Hasta esa fecha, la privatización ha campado a sus anchas en el ámbito hospitalario, bocado muy apetitoso para el negocio sanitario dada a su alta demanda en costosa tecnología y su gran manejo presupuestario. Pero los tentáculos de las soluciones liberales pueden atrapar también a los centros de salud si la lucha y las urnas no lo impiden. Y, mientras las primeras están viviendo un histórico auge, las segundas se encuentran a la vuelta de la esquina.
Así, una orden publicada en el sur con un importante dato escondido en los anexos, que en otro tiempo hubiera pasado desapercibida, retumbaba fuerte en todo el tablero político estatal. La mecha de la protesta ya estaba encendida en Andalucía, pero también en Galiza, Euskadi, Navarra o Madrid, capital de la indignación, donde facultativas y facultativos de Primaria han estado casi cuatro meses de huelga para conseguir un acuerdo de mínimos que se antoja como un torniquete para impedir el desangre cuando el personal en formación acabe su residencia y decida emprender el vuelo hacia otros lugares u otros servicios, tal y como lleva pasando una y otra vez en los últimos años. Un acuerdo tan pobre como urgente, que incluye un aumento salarial así como un tope a las agendas, para acabar con listados de 70 pacientes al día, condición que no parece muy atractiva ni atrayente para las nuevas generaciones médicas.

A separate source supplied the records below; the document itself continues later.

Definition read (image : bytes) : result Bundle :=
  if negb (isBundle image) then Err "snapshot bundle magic is invalid"
  else
    let rest := drop 8 image in
    match read_le 8 rest with
    | None => Err "snapshot bundle header is truncated"
    | Some (manifestBytes, rest) =>
        if (manifestBytes =? 0) || (kMaxBundleManifest <? manifestBytes) then Err "snapshot bundle manifest size is invalid"
        else
          let fileBytes := blen image in
          if fileBytes - Z.min fileBytes kHeaderBytes <? manifestBytes then Err "snapshot bundle manifest is truncated"
          else
            encoded ← or_err (fst <$> take_bytes (Z.to_nat manifestBytes) rest) "snapshot bundle manifest is truncated";
            m ← or_err (json_parse encoded) "parse_error";
            let offset := kHeaderBytes + manifestBytes in
            artifacts ← files m;
            expectedOffset ← check_artifacts artifacts 0;
            if (fileBytes <? offset) || negb (expectedOffset =? fileBytes - offset) then Err "snapshot bundle data length is invalid"
            else Ok (mkBundle m offset)
    end.

Definition STREAM_MAX : Z := 2 ^ 63 - 1.

(** [opened] tells whether both files could be opened, [written] whether the target took the bytes. *)
Definition extract (image : bytes) (bundle : Bundle) (artifactIndex : nat) (opened written : bool) : result bytes :=
  artifacts ← files (manifest bundle);
  match artifacts !! artifactIndex with
  | None => Err "snapshot artifact index is invalid"
  | Some artifact =>
      offset ← or_err (json_find (str "artifactOffset") artifact ≫= as_u64) "type_error.302";
      size ← or_err (json_find (str "artifactBytes") artifact ≫= as_u64) "type_error.302";
      if (STREAM_MAX <? offset) || (STREAM_MAX - offset <? dataOffset bundle) then Err "snapshot artifact offset exceeds stream limits"
      else if negb opened then Err "cannot open snapshot artifact"
      else
        data ← or_err (fst <$> take_bytes (Z.to_nat size) (drop (Z.to_nat (dataOffset bundle + offset)) image)) "snapshot artifact is truncated";
        if negb written then Err "cannot write snapshot artifact"
        else
          sha ← or_err (json_find (str "artifactSha256") artifact ≫= as_string) "type_error.302";
          if negb (bytes_eqb (sha256File data) sha) then Err "snapshot artifact checksum mismatch"
          else Ok data
  end.

(** ** What was written is read *)

Lemma set_find k v k' m : json_find k' (json_set k v (JObject m)) = if bytes_eqb k k' then Some v else obj_find k' m.
Proof.
  cbn. destruct (bytes_eqb k k') eqn:E; [apply bytes_eqb_eq in E as ->; apply obj_find_insert_eq|]. apply bytes_eqb_neq in E. by apply obj_find_insert_ne.
Qed.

En medio, gobiernos liberales como el de Ayuso, que han visto cómo una profesión marcadamente conservadora desplegaba sus batas por las calles en protesta por el ninguneo cuando no el insulto hacia su labor. Escenas bochornosas donde el mal perder de la presidenta de la Comunidad de Madrid acusaba de izquierdistas a profesionales que ya no depositarán su voto sobre su formación política después de años haciéndolo. Pataleta de quien siente el miedo a quedarse sin el bastón de mando, mientras se han desbordado las calles madrileñas hasta en dos ocasiones con una indignación de elevada edad media, en muchos casos poco sospechosa de tradición izquierdista.
La esperanza, pues, de un posible cambio político en nichos tradicionalmente populares viste bata blanca y enseña las garras para defender lo que es de todas, joya de la corona en esta precaria socialdemocracia que podría perder lo único envidiable: su sanidad pública y universal, la única papeleta que nos asegura aferrarnos a una vida digna para todas.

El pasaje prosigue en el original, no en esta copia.